(** * Dense matrices of the math library (libraries/math/include/Matrix.h)

    A shallow embedding of the layout-specialised matrix base classes, the
    constant and mutable matrix references and the owning [Matrix], together
    with the properties of the index arithmetic, of element access, of block
    extraction and of the constructors.

    Conventions.
    - [size_t] is modelled as [Z] restricted to [0, 2^64); every [size_t]
      operation of the source reduces its result modulo [2^64].
    - A pointer into a [std::vector] buffer is the element offset from the
      start of the buffer ([None] is [nullptr]).
    - Undefined behaviour (an access outside the buffer, dereferencing
      [list.begin()] of an empty list) is the result [None]. *)

From Stdlib Require Import ZArith Lia.
From stdpp Require Import base option list.

Local Open Scope Z_scope.

(** ** The [size_t] type *)

Module SizeT.

Definition bits : Z := 64.
Definition modulus : Z := 2 ^ bits.
Definition max : Z := modulus - 1.

(** Reduction of an integer to the value a [size_t] holds. *)
Definition wrap (z : Z) : Z := z mod modulus.

Definition add (a b : Z) : Z := wrap (a + b).
Definition mul (a b : Z) : Z := wrap (a * b).

(** The values of the type. *)
Definition in_range (z : Z) : Prop := 0 <= z <= max.

End SizeT.

(** ** Layouts and the layout-specialised base class *)

(** [enum class MatrixLayout { columnMajor, rowMajor }]. *)
Inductive MatrixLayout : Set := columnMajor | rowMajor.
(** [addTransport]. *)
Definition addTransport (id : string) (transport : MCPTransport)
    (m : MCPTransportManager) : Throwing unit * MCPTransportManager :=
  match getTransport id m with
  | Some _ =>
      (Throw (ExnMCP (mkMCPError INTERNAL_ERROR
                        ("Transport with id '" +:+ id +:+ "' already exists")
                        None)),
       m)
  | None =>
      (Return tt,
       {| transports := transports m ++ [(id, transport)];
          manager_log := manager_log m |})
  end.

(** [removeTransport]. *)
Definition removeTransport (id : string) (m : MCPTransportManager)
  : MCPTransportManager :=
  {| transports :=
       List.filter (fun e => negb (String.eqb (fst e) id)) (transports m);
     manager_log := manager_log m |}.

(** The callback [broadcast] maps over the entries: the [try] with the
    connectivity test and the send, and the [catch] that logs.  It
    returns the outcome of the callback, the entry after it and what was
    logged. *)
Definition broadcast_entry (message : OutMessage)
    (entry : string * MCPTransport)
  : Throwing unit * (string * MCPTransport) * list LogEntry :=
  let '(id, transport) := entry in
  if isConnected transport then
    match send message transport with
    | (Return _, transport') => (Return tt, (id, transport'), [])
    | (Throw error, transport') =>
        (Return tt, (id, transport'),
         [{| log_message := "Failed to broadcast to transport";
             log_transportId := id;
             log_error := exn_message error |}])
    end
  else (Return tt, (id, transport), []).

(** [Promise.allSettled]: waits for every outcome and never rejects. *)
Definition Promise_allSettled (outcomes : list (Throwing unit))
  : Throwing unit := Return tt.

(** [broadcast]. *)
Definition broadcast (message : JSONRPCNotification)
    (m : MCPTransportManager) : Throwing unit * MCPTransportManager :=
  let results := map (broadcast_entry (OutNotification message))
                     (transports m) in
  (Promise_allSettled (map (fun r => fst (fst r)) results),
   {| transports := map (fun r => snd (fst r)) results;
      manager_log := manager_log m ++ concat (map snd results) |}).

(** [closeAll]. *)
Definition closeAll (m : MCPTransportManager)
  : Throwing unit * MCPTransportManager :=
  (Promise_allSettled (map (fun e => fst (close (snd e))) (transports m)),
   {| transports := []; manager_log := manager_log m |}).

Definition getActiveCount (m : MCPTransportManager) : nat :=
  length (List.filter (fun e => isConnected (snd e)) (transports m)).

(** ** The server's message listener (server.ts, [setupSocketIO]) *)

Section Server.
Context `{Host}.

(** The listener the server installs on each transport: dispatch the
    message and send the response; a failure of the send is caught and
    logged. *)
Definition on_transport_message (handlers : gmap string BaseMCPHandler)
    (message : JSONRPCRequest) (transport : WebSocketTransport)
  : WebSocketTransport :=
  let response := handleRequest handlers message in
  match ws_send (OutResponse response) transport with
  | (Return _, transport') => transport'
  | (Throw _, transport') => transport'
  end.

(** A payload arriving on the socket of a connection: the transport's
    listener runs, and the server's listener runs on each message the
    transport emitted for that payload. *)
Definition connection_receive (handlers : gmap string BaseMCPHandler)
    (data : jsval) (transport : WebSocketTransport) : WebSocketTransport :=
  let t1 := ws_on_socket_message data transport in
  fold_left
    (fun t ev =>
       match ev with
       | EvMessage message => on_transport_message handlers message t
       | _ => t
       end)
    (drop (length (ws_emitted transport)) (ws_emitted t1)) t1.

(** The handlers of [registerHandlers] that are modelled here, in the
    order the server registers them. *)
Definition modelled_handlers (serverInfo : ServerInfo) (tools : ToolBodies)
  : list BaseMCPHandler :=
  [InitializeHandler serverInfo; InitializedHandler;
   ToolsCallHandler tools].
End Server.

(** ** A deployment for evaluation

    The server of [main()] in a process whose environment sets none of
    the [NOTION_*_DB_ID] variables, so that no tool reaches the Notion
    client. *)

(** [JSON.stringify(v, null, 2)]. *)
Module Stringify.

Definition hex_digit (n : nat) : ascii :=
  if n <? 10 then ascii_of_nat (48 + n) else ascii_of_nat (87 + n).

Definition escape_char (c : ascii) : string :=
  let n := nat_of_ascii c in
  if n =? 34 then String (ascii_of_nat 92) (String c EmptyString)
  else if n =? 92 then String c (String c EmptyString)
  else if n =? 8 then String (ascii_of_nat 92) "b"
  else if n =? 12 then String (ascii_of_nat 92) "f"
  else if n =? 10 then String (ascii_of_nat 92) "n"
  else if n =? 13 then String (ascii_of_nat 92) "r"
  else if n =? 9 then String (ascii_of_nat 92) "t"
  else if n <? 32 then
    String (ascii_of_nat 92)
      ("u00" +:+ String (hex_digit (n / 16))
                   (String (hex_digit (n mod 16)) EmptyString))
  else String c EmptyString.

Fixpoint escape (s : string) : string :=
  match s with
  | EmptyString => EmptyString
  | String c s' => escape_char c +:+ escape s'
  end.

Definition quote (s : string) : string :=
  HostModel.dquote +:+ escape s +:+ HostModel.dquote.

Fixpoint spaces (n : nat) : string :=
  match n with
  | O => EmptyString
  | S n' => String (ascii_of_nat 32) (spaces n')
  end.

Definition nl : string := String newline EmptyString.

Work item ->
Word for word, quote the lines from the line containing "EmptyString => EmptyString" through the end of the material, both included, and nothing else.

Result below ->
  | EmptyString => EmptyString
  | String c s' => escape_char c +:+ escape s'
  end.

Definition quote (s : string) : string :=
  HostModel.dquote +:+ escape s +:+ HostModel.dquote.

Fixpoint spaces (n : nat) : string :=
  match n with
  | O => EmptyString
  | S n' => String (ascii_of_nat 32) (spaces n')
  end.

Definition nl : string := String newline EmptyString.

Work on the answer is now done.